Si los campos de concentración son espacios construidos y vigilados por un aparato estatal, aunque no siempre legitimados jurídicamente, las zonas de sombra de las megalópolis aparecen como sospechosas zonas de alegalidad y vacío judicial; o, dicho de un modo aún más claro, espacios en los que el Estado no tiene nada que ofrecer puesto que tampoco tiene nada que sacar. Como decían los neoliberales de los setenta, con patético cinismo, allí hay personas que no sólo no aportan nada a la sociedad, sino que incluso la beneficiarían si desaparecieran.
Tuvimos (y aún tenemos) en España casos similares. Basta recordar, sin ir más lejos, la situación de aquellos "yonkis" de los años ochenta que acababan muriendo como ratas, podridos por enfermedades para las que no había receta (o eso se decía) y abandonados en poblados de chabolas situados en zonas periféricas a las que nadie, ni tan siquiera la policía, tenía acceso. Eso no ocurría en un régimen totalitario. Por el contrario, sucedía con absoluta normalidad en una democracia aún no consolidada, pero sí emergente y reconocida como tal internacionalmente.

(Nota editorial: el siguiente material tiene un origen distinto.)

Lemma ordered_le q : ∀ lo hi, ordered lo q hi → lo <= hi.
Proof.
  induction q as [|p q IH]; intros lo hi; [done|]. intros (H1 & _ & H2%IH).
  pose proof (len_nonneg (q_bytes p)). lia.
Qed.

Lemma ordered_app q1 q2 : ∀ lo hi,
  ordered lo (q1 ++ q2) hi ↔ ∃ m, ordered lo q1 m ∧ ordered m q2 hi.
Proof.
  induction q1 as [|p q1 IH]; intros lo hi; cbn.
  - split; [intros H; by exists lo|]. intros (m & H1 & H2). destruct q2; cbn in *; [lia|].
    destruct H2 as (? & ? & ?). split_and!; [lia|done..].
  - rewrite IH. naive_solver.
Qed.

Lemma ordered_lo lo lo' q hi : lo' <= lo → ordered lo q hi → ordered lo' q hi.
Proof. destruct q; cbn; [lia|]. intros ? (? & ? & ?). split_and!; [lia|done..]. Qed.
Lemma ordered_hi q : ∀ lo hi hi', hi <= hi' → ordered lo q hi → ordered lo q hi'.
Proof. induction q as [|p q IH]; cbn; intros lo hi hi' ?; [lia|]. naive_solver. Qed.

Lemma queue_at_range q : ∀ lo hi x b, ordered lo q hi → queue_at q x = Some b → lo <= x < hi.
Proof.
  induction q as [|p q IH]; intros lo hi x b; [done|]. cbn. intros (H1 & H2 & H3).
  pose proof (ordered_le _ _ _ H3). pose proof (len_nonneg (q_bytes p)). case_match eqn:E.
  - intros [= ->]. apply byte_at_Some in E. lia.
  - intros Hq. eapply IH in Hq; [|done]. lia.
Qed.

Lemma queue_at_out lo q hi x : ordered lo q hi → ¬ (lo <= x < hi) → queue_at q x = None.
Proof.
  intros Ho Hx. destruct (queue_at q x) eqn:E; [|done]. by eapply queue_at_range in E.
Qed.

(** ** Sequence numbers that do not wrap *)

(** The positions from [lo] to [hi] fit in a quarter of the sequence space. *)
Definition window (lo hi : Z) : Prop := 0 <= lo ∧ hi <= uint32Max ∧ hi - lo < 2 ^ 30.

Lemma Difference_window lo hi s t : window lo hi → lo <= s <= hi → lo <= t <= hi →
  Difference s t = t - s.
Proof.
  intros (H1 & H2 & H3) Hs Ht. unfold Difference, uint32Max in *.
  change (Z.quot 4294967295 4) with 1073741823.
  rewrite (proj2 (andb_false_iff _ _)), (proj2 (andb_false_iff _ _)); lia.
Qed.

Lemma Add_window lo hi s n : window lo hi → lo <= s → lo <= s + n <= hi → Add s n = s + n.
Proof.
  intros (H1 & H2 & H3) Hs Hn. unfold Add, uint32Max in *.
  change 0xFFFFFFFF with (Z.ones 32). rewrite Z.land_ones by lia. apply Z.mod_small. lia.
Qed.

(** ** The packet wins *)

Lemma split_byte (start : Z) (bs : bytes) (p : qpage) (x : Z) (v : option Z) :
  match byte_at start bs x with
  | Some b => Some b
  | None => match byte_at (q_seq p) (q_bytes p) x with Some b => Some b | None => v end
  end = match byte_at (q_seq p) (q_bytes p) x with
        | Some b => Some (default b (byte_at start bs x))
        | None => match byte_at start bs x with Some b => Some b | None => v end
        end.
Proof. by destruct (byte_at start bs x), (byte_at (q_seq p) (q_bytes p) x). Qed.

(** The pages [new] hold the data [bs] at [start]. *)
Definition holds (start : Z) (bs : bytes) (new : list qpage) : Prop :=
  ordered start new (start + len bs) ∧ (∀ x, queue_at new x = byte_at start bs x) ∧ (bs = [] → new = []).

Lemma overlap_done start end_ rq acc gone lo hi m : window lo hi → lo <= start <= hi →
  lo <= end_ <= hi → m <= start → m <= end_ → ordered lo (reverse rq) m →
  overlap start end_ [] rq acc gone = (rq, acc, [], gone).
Proof.
  intros Hw Hs He Hm Hme Ho. destruct rq as [|cur rq]; [done|]. rewrite reverse_cons, ordered_app in Ho.
  destruct Ho as (m' & Ho & H1 & H2 & H3). cbn in H3. apply ordered_le in Ho.
  pose proof (len_nonneg (q_bytes cur)).
  cbn [overlap]. unfold q_after. rewrite (Add_window lo hi) by (done || lia).
  rewrite !(Difference_window lo hi) by (done || lia).
  destruct (Z.gtb_spec (q_seq cur - end_) 0); [lia|].
  by destruct (Z.leb_spec (q_seq cur + len (q_bytes cur) - start) 0); [|lia].
Qed.

(** The page [p] has position [x]. *)
Definition covers (x : Z) (p : qpage) : Prop := q_seq p <= x < q_seq p + len (q_bytes p).

Section packet_wins.
Variables (lo hi start : Z) (bs0 : bytes).
Hypothesis Hw : window lo hi.
Hypothesis Hlo : lo <= start.
Hypothesis Hhi : start + len bs0 <= hi.
Let end_ := start + len bs0.

(** What the loop promises when it starts at [rq], [acc]. *)
Definition wins (rq acc : list qpage) (r : overlapped) : Prop :=
  let '(before, after, bs', _) := r in
  (bs' = bs0 ∨ bs' = [] ∧ Exists (covers start) rq) ∧
  ∀ new, holds start bs' new →
    ordered lo (reverse before ++ new ++ after) hi ∧
    ∀ x, queue_at (reverse before ++ new ++ after) x =
         match byte_at start bs0 x with Some b => Some b | None => queue_at (reverse rq ++ acc) x end.

Lemma wins_same cur rq acc acc' r :
  (∀ x, byte_at start bs0 x = None → queue_at (reverse rq ++ acc') x = queue_at (reverse (cur :: rq) ++ acc) x) →
  wins rq acc' r → wins (cur :: rq) acc r.
Proof.
  destruct r as [[[before after] bs'] gone]. intros Hq [H1 H2]. split.
  { destruct H1 as [?|[? ?]]; [by left|right]. split; [done|by right]. }
  intros new Hn. destruct (H2 new Hn) as [H3 H4]. split; [done|]. intros x. rewrite H4.
  destruct (byte_at start bs0 x) eqn:E; [done|]. by apply Hq.
Qed.

Lemma wins_stop before rq acc gone m : ordered lo (reverse before) m → m <= start →
  ordered end_ acc hi →
  (∀ x, byte_at start bs0 x = None → queue_at (reverse before ++ acc) x = queue_at (reverse rq ++ acc) x) →
  wins rq acc (before, acc, bs0, gone).
Proof.
  intros Hb Hm Ha Hq. split; [by left|]. intros new (Ho & Hn & _). split.
  - apply ordered_app. exists m. split; [done|]. apply ordered_app. exists end_.
    split; [by eapply ordered_lo|done].
  - intros x. specialize (Hq x). rewrite queue_at_app in Hq. rewrite !(queue_at_app (reverse before)).
    rewrite queue_at_app, Hn. destruct (byte_at start bs0 x) eqn:E; [|by apply Hq].
    rewrite (queue_at_out lo (reverse before) m); [done..|]. apply byte_at_Some in E. lia.
Qed.

(** Case 6: the packet goes into the page [cur]. *)
Lemma wins_inside cur rq acc gone m n : ordered lo (reverse rq) m → m <= q_seq cur →
  ordered (q_seq cur + len (q_bytes cur)) acc hi → q_bytes cur ≠ [] →
  start = q_seq cur + Z.of_nat n → end_ <= q_seq cur + len (q_bytes cur) →
  start < q_seq cur + len (q_bytes cur) → wins (cur :: rq) acc
    (rq, q_data (take n (q_bytes cur) ++ bs0 ++ drop (n + length bs0) (q_bytes cur)) (q_cap cur)
       (q_seq cur) cur :: acc, [], gone).
Proof.
  intros Ho Hm Ha Hne Hn He Hs. split; [right; split; [done|left; unfold covers; lia]|]. intros new (_ & _ & ->); [|done].
  set (bs := take _ _ ++ _ ++ _).
  assert (length bs = length (q_bytes cur)) as Hl.
  { subst bs. subst end_. unfold len in *. rewrite !length_app, length_take, length_drop. lia. }
  assert (len bs = len (q_bytes cur)) as Hl' by (unfold len; lia). split.
  - apply ordered_app. exists m. split; [done|]. cbn. rewrite Hl'. split_and!; try done.
    intros E. rewrite E in Hl. by destruct (q_bytes cur).
  - intros x. rewrite reverse_cons, <-app_assoc, !queue_at_app. cbn.
    destruct (queue_at (reverse rq) x) eqn:E.
    { eapply queue_at_range in E; [|done].
      rewrite (proj2 (byte_at_None start bs0 x)); [done|lia]. }
    assert (byte_at (q_seq cur) bs x = match byte_at start bs0 x with Some b => Some b
             | None => byte_at (q_seq cur) (q_bytes cur) x end) as ->.
    2: by destruct (byte_at start bs0 x), (byte_at (q_seq cur) (q_bytes cur) x).
    subst bs end_. unfold byte_at, len in *. subst start.
    destruct (Z.leb_spec (q_seq cur) x), (Z.leb_spec (q_seq cur + Z.of_nat n) x); try lia; try done.
    + set (i := Z.to_nat (x - q_seq cur)).
      replace (Z.to_nat (x - (q_seq cur + Z.of_nat n))) with (i - n)%nat by (subst i; lia).
      rewrite lookup_app_r by (rewrite length_take; subst i; lia). rewrite length_take, Nat.min_l by lia.
      destruct (bs0 !! (i - n)%nat) eqn:E2.
      * by apply lookup_app_l_Some.
      * apply lookup_ge_None in E2. rewrite lookup_app_r, lookup_drop by done. f_equal. subst i. lia.
    + rewrite lookup_app_l by (rewrite length_take; lia). rewrite lookup_take. case_decide; [done|lia].
Qed.

(** Case 3: the packet covers the page [cur]. *)
Lemma wins_covered cur rq acc r : start <= q_seq cur → q_seq cur + len (q_bytes cur) <= end_ →
  wins rq acc r → wins (cur :: rq) acc r.
Proof.
  intros Hs He. apply wins_same. intros x Hx%byte_at_None.
  rewrite reverse_cons, <-app_assoc, !queue_at_app. cbn.
  rewrite (proj2 (byte_at_None (q_seq cur) (q_bytes cur) x)); [done|]. subst end_. lia.
Qed.

(** Case 2: the packet takes the end of the page [cur]. *)
Lemma wins_tail cur rq acc gone m n : ordered lo (reverse rq) m → m <= q_seq cur →
  ordered end_ acc hi → 0 < n → start = q_seq cur + n →
  start <= q_seq cur + len (q_bytes cur) <= end_ →
  wins (cur :: rq) acc (q_data (take (Z.to_nat n) (q_bytes cur)) (q_cap cur) (q_seq cur) cur :: rq, acc, bs0, gone).
Proof.
  intros Ho Hm Ha Hn Hs He.
  assert (len (take (Z.to_nat n) (q_bytes cur)) = n) as Hl by (unfold len in *; rewrite length_take; lia).
  apply (wins_stop _ _ _ _ start); [|lia|done|].
  - rewrite reverse_cons. apply ordered_app. exists m. split; [done|]. cbn. rewrite Hl.
    split_and!; [done| |lia]. apply len_pos. lia.
  - intros x Hx%byte_at_None. rewrite !reverse_cons, <-!app_assoc, !queue_at_app. cbn.
    rewrite (byte_at_split (q_seq cur) (q_bytes cur) (Z.to_nat n) x) by (unfold len in *; lia).
    rewrite (proj2 (byte_at_None (q_seq cur + Z.of_nat (Z.to_nat n)) _ x)); [by repeat case_match|].
    unfold len. rewrite length_drop. unfold len in *. subst end_. lia.
Qed.

(** Case 4: the packet takes the start of the page [cur]. *)
Lemma wins_head cur rq acc r n cap : 0 < n <= len (q_bytes cur) → end_ = q_seq cur + n → start <= q_seq cur →
  wins rq (q_data (drop (Z.to_nat n) (q_bytes cur)) cap end_ cur :: acc) r → wins (cur :: rq) acc r.
Proof.
  intros Hn He Hs. apply wins_same. intros x Hx%byte_at_None.
  rewrite !reverse_cons, <-!app_assoc, !queue_at_app. cbn.
  rewrite (byte_at_split (q_seq cur) (q_bytes cur) (Z.to_nat n) x) by (unfold len in *; lia).
  replace (q_seq cur + Z.of_nat (Z.to_nat n)) with end_ by lia.
  rewrite (proj2 (byte_at_None (q_seq cur) (take (Z.to_nat n) _) x)); [by repeat case_match|].
  unfold len. rewrite length_take. unfold len in *. subst end_. lia.
Qed.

En resumen, lo que más me interesa de Foucault y Agamben, y por extensión de este estudio sobre la relación entre ambos, es que de nuevo se vuelve a poner sobre la mesa algo que ya se veía en Marx y en Weber, y a través de ellos en la Escuela de Frankfurt; esto es, la posible existencia de un potencial opresivo totalitario en la Ilustración moderna europea. Algo que, hasta ahora, sólo ha sido analizado por la "academia oficial" en los casos excepcionales de dos dictadores y unos cuantos campos de concentración. Foucault y Agamben extienden la "sospecha" a nuestras satisfechas sociedades democrático-liberales...
Ciertamente estamos antes espacios de indiferencia entre el hecho y el derecho en esos barrios sin ley que existen en toda gran ciudad. Si la institución disciplinaria tal y como Foucault la describe es como un mecanismo exacto dedicado a regir cada segundo de la vida de los individuos (y cada centímetro del espacio que ocupan), en esos espacios tenemos el abandono absoluto de la vida a sí misma. Precisamente Agamben habla de los lugares de la excepción como espacios del a-bandono. Me parece un ejemplo magnífico para aplicar este modelo.